## [DATA TO EXAMINE]
(** The two loops list every selected change, dependencies first. *)
Lemma order_selected l G selected by0 :
  enumerated l G -> (forall h, h ∈ selected -> is_Some (G h)) -> (forall h, is_Some (by0 !! h) <-> h ∈ selected) ->
  exists cd out hs, count_deps G selected (ascending selected) ∅ ∅ = Ok cd /\
    order_loop (size selected) cd.2 cd.1 (initially_ready cd.1) by0 [] = Ok (∅, out) /\ listing G selected by0 hs out.
Proof.
  intros He Hk Hby.
  destruct (count_deps_spec G selected Hk (ascending selected)) with (counts := ∅ : gmap bytes N) (dependents := ∅ : gmap bytes (list bytes))
    as (counts & dependents & Ec & H1 & H2).
  { unfold ascending. rewrite sort_unstable_perm. apply NoDup_elements. }
  { intros h. by rewrite elem_of_ascending. }
  assert (Hdep : forall p h, edge_count h (dependents_of dependents p) = if decide (h ∈ selected) then edge_count p (sdeps G selected h) else 0).
  { intros p h. rewrite H2. unfold dependents_of at 1. rewrite lookup_empty. change (edge_count h (default [] None)) with 0.
    rewrite N.add_0_l. apply decide_ext, elem_of_ascending. }
  assert (Hcnt : forall h, counts !! h = if decide (h ∈ selected) then Some (len (sdeps G selected h)) else None).
  { intros h. rewrite H1, lookup_empty. apply decide_ext, elem_of_ascending. }
  destruct (order_loop_spec G selected by0 dependents Hby Hdep (size selected) [] counts (initially_ready counts) by0 [])
    as (hs & c' & b' & out & El & Hok).
  { constructor.
    - apply NoDup_nil_2.
    - by intros h ?%elem_of_nil.
    - intros hs1 h hs2 E. by destruct hs1.
    - intros h Hs. by rewrite Hcnt, decide_True, missing_nil.
    - intros h. rewrite initially_ready_spec, Hcnt, missing_nil. case_decide; [|by split; [|intros [? _]]].
      split; [intros [= E]|by intros (_ & _ & ->)]. split_and!; [done|apply not_elem_of_nil|done].
    - intros h. by rewrite decide_False by apply not_elem_of_nil.
    - constructor. }
  { cbn. lia. }
  pose proof (order_complete G selected by0 l hs _ _ _ He Hk Hok) as Hall.
  assert (b' = ∅) as ->.
  { apply map_eq. intros h. rewrite lookup_empty, (or_by _ _ _ _ _ _ _ _ Hok). case_decide as Hin; [done|].
    apply eq_None_not_Some. rewrite Hby. intros Hs. by apply Hin, Hall. }
  exists (counts, dependents), out, hs. split_and!; [done|done|]. constructor; try apply Hok.
  intros h. split; [apply (or_selected _ _ _ _ _ _ _ _ Hok)|apply Hall].
Qed.

Section signed_ops.
Context {C : Crypto} {A : Aead} {M : Automerge} {L : AutomergeLaws M}.

(** The changes a close with these heads selects. *)
Definition selected_changes (d : EncryptedDoc) (heads : list bytes) (seed : option bytes) : gset bytes :=
  held_closure d heads ∖ (match seed with Some s => {[s]} | None => ∅ end).

Lemma selected_known d heads seed h : h ∈ selected_changes d heads seed -> is_Some (doc_graph d h).
Proof using L.
  unfold selected_changes. intros [(s & _ & Hb)%held_closure_spec _]%elem_of_difference. by eapply behind_known.
Qed.

(** Exactly when the closure is served, and what it is then. *)
Definition servable (d : EncryptedDoc) (heads : list bytes) (seed : option bytes) (by_change : gmap bytes SignedOp) : Prop :=
  seed = cp_seed_hash <$> ed_checkpoint d /\ Forall (fun s => is_Some (doc_graph d s)) heads /\
  (forall s, seed = Some s -> s ∈ held_closure d heads) /\
  select_ops (selected_changes d heads seed) (ed_log d) ∅ = Ok by_change /\
  size by_change = size (selected_changes d heads seed).

Lemma wanted_closure d heads w :
  wanted_loop (closure_fuel (ed_doc d) heads) (doc_graph d) (rev heads) ∅ = Ok w -> w = held_closure d heads.
Proof using. apply wanted_loop_held. Qed.

Lemma by_change_dom d heads seed by_change h :
  servable d heads seed by_change -> is_Some (by_change !! h) <-> h ∈ selected_changes d heads seed.
Proof using.
  intros (_ & _ & _ & Hs & Hz).
  assert (Hsub : dom by_change ⊆ selected_changes d heads seed).
  { intros x Hx%elem_of_dom. destruct Hx as [op Hop]. by apply (select_ops_lookup _ _ _ _ _ Hs) in Hop as (_ & _ & ?). }
  rewrite <- size_dom in Hz. rewrite <- elem_of_dom. split; [apply Hsub|]. intros Hin.
  assert (dom by_change = selected_changes d heads seed) as ->; [|done].
  apply leibniz_equiv. apply set_subseteq_size_equiv; [done|lia].
Qed.

(** The tail of the computation, once the selection is known. *)
Definition order_ops (G : graph) (selected : gset bytes) (by_change : gmap bytes SignedOp) : result ReplError (list SignedOp) :=
  cd ← count_deps G selected (ascending selected) ∅ ∅;
  r ← order_loop (size selected) cd.2 cd.1 (initially_ready cd.1) by_change [];
  _ ← refuse_if (bool_decide (r.1 <> ∅)) Malformed;
  Ok r.2.

Lemma signed_ops_eq d heads seed by_change :
  servable d heads seed by_change ->
  signed_ops_for_heads d heads seed = order_ops (doc_graph d) (selected_changes d heads seed) by_change.
Proof using L.
  intros (Hseed & Hheads & Hin & Hsel & Hsize). unfold signed_ops_for_heads.
  rewrite refuse_if_bind_false by (apply bool_decide_eq_false_2; by intros []).
  destruct (wanted_loop_ok (doc_graph d) (closure_fuel (ed_doc d) heads) (doc_closed _) (rev heads) ∅) as [w Hw]; [by apply Forall_rev|].
  rewrite Hw, bind_Ok. apply wanted_closure in Hw as ->.
  assert (Hstep : match seed with None => Ok (held_closure d heads) | Some s =>
      _ ← refuse_if (bool_decide (s ∉ held_closure d heads)) Malformed; Ok (held_closure d heads ∖ {[s]}) end =
    (Ok (selected_changes d heads seed) : result ReplError _)).
  { unfold selected_changes. destruct seed as [s|]; [|f_equal; set_solver].
    rewrite refuse_if_bind_false; [done|]. apply bool_decide_eq_false_2. intros Hn. by apply Hn, Hin. }
  rewrite Hstep, bind_Ok, Hsel, bind_Ok. by rewrite refuse_if_bind_false by (apply negb_false_iff; by apply Nat.eqb_eq).
Qed.

Lemma signed_ops_listing d heads seed by_change :
  servable d heads seed by_change ->
  exists out hs, signed_ops_for_heads d heads seed = Ok out /\ listing (doc_graph d) (selected_changes d heads seed) by_change hs out.
Proof using L.
  intros Hsv. destruct (order_selected _ (doc_graph d) (selected_changes d heads seed) by_change (am_graph (ed_doc d)))
    as (cd & out & hs & Hc & Ho & Hl); [apply selected_known|intros h; by apply by_change_dom|].
  exists out, hs. split; [|done]. rewrite (signed_ops_eq _ _ _ _ Hsv). unfold order_ops. rewrite Hc, bind_Ok, Ho, bind_Ok.
  cbn [fst snd]. by rewrite refuse_if_bind_false by (apply bool_decide_eq_false_2; by intros []).
Qed.

Lemma count_deps_ext G G' selected hs : (forall h, h ∈ hs -> G h = G' h) -> forall counts dependents,
  count_deps G selected hs counts dependents = count_deps G' selected hs counts dependents.
Proof using.
  induction hs as [|h hs IH]; intros E counts dependents; cbn [count_deps]; [done|]. rewrite E by left.
  destruct (G' h); cbn [ok_or]; [|done]. rewrite !bind_Ok. apply IH. intros x Hx. apply E. by right.
Qed.

(** Two replicas with the same changes and the same operations, however they
    arrived. *)
Definition same_content (d d' : EncryptedDoc) : Prop :=
  (forall h, doc_graph d h = doc_graph d' h) /\ ed_log d ≡ₚ ed_log d' /\ ed_checkpoint d = ed_checkpoint d'.

Lemma behind_ext G G' h a : (forall h, G h = G' h) -> behind G h a -> behind G' h a.
Proof using. intros E. apply behind_extends. intros x c. by rewrite E. Qed.

Lemma held_closure_same d d' heads : same_content d d' -> held_closure d heads = held_closure d' heads.
Proof using L.
  intros (E & _). apply set_eq. intros h. rewrite !held_closure_spec.
  split; intros (s & Hs & Hb); exists s; (split; [done|]); (eapply behind_ext; [|exact Hb]); done.
Qed.

Lemma servable_same d d' heads seed by_change :
  same_content d d' -> servable d heads seed by_change -> servable d' heads seed by_change.
Proof using L.
  intros Hsame. pose proof (held_closure_same d d' heads Hsame) as Ec. destruct Hsame as (E & Hl & Hcp).
  unfold servable, selected_changes. rewrite Ec, Hcp. intros (H1 & H2 & H3 & H4 & H5). split_and!; try done.
  - eapply Forall_impl; [exact H2|]. intros s Hs. cbn in Hs |- *. by rewrite <- E.
  - by eapply select_ops_perm.
Qed.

## [YOUR TASK]
Nothing but the lines from the one with "intros (E &" through the end of the data above should be reproduced, each exactly, both ends included.

## [RESPONSE TO THE TASK]
  intros (E & _). apply set_eq. intros h. rewrite !held_closure_spec.
  split; intros (s & Hs & Hb); exists s; (split; [done|]); (eapply behind_ext; [|exact Hb]); done.
Qed.

Lemma servable_same d d' heads seed by_change :
  same_content d d' -> servable d heads seed by_change -> servable d' heads seed by_change.
Proof using L.
  intros Hsame. pose proof (held_closure_same d d' heads Hsame) as Ec. destruct Hsame as (E & Hl & Hcp).
  unfold servable, selected_changes. rewrite Ec, Hcp. intros (H1 & H2 & H3 & H4 & H5). split_and!; try done.
  - eapply Forall_impl; [exact H2|]. intros s Hs. cbn in Hs |- *. by rewrite <- E.
  - by eapply select_ops_perm.
Qed.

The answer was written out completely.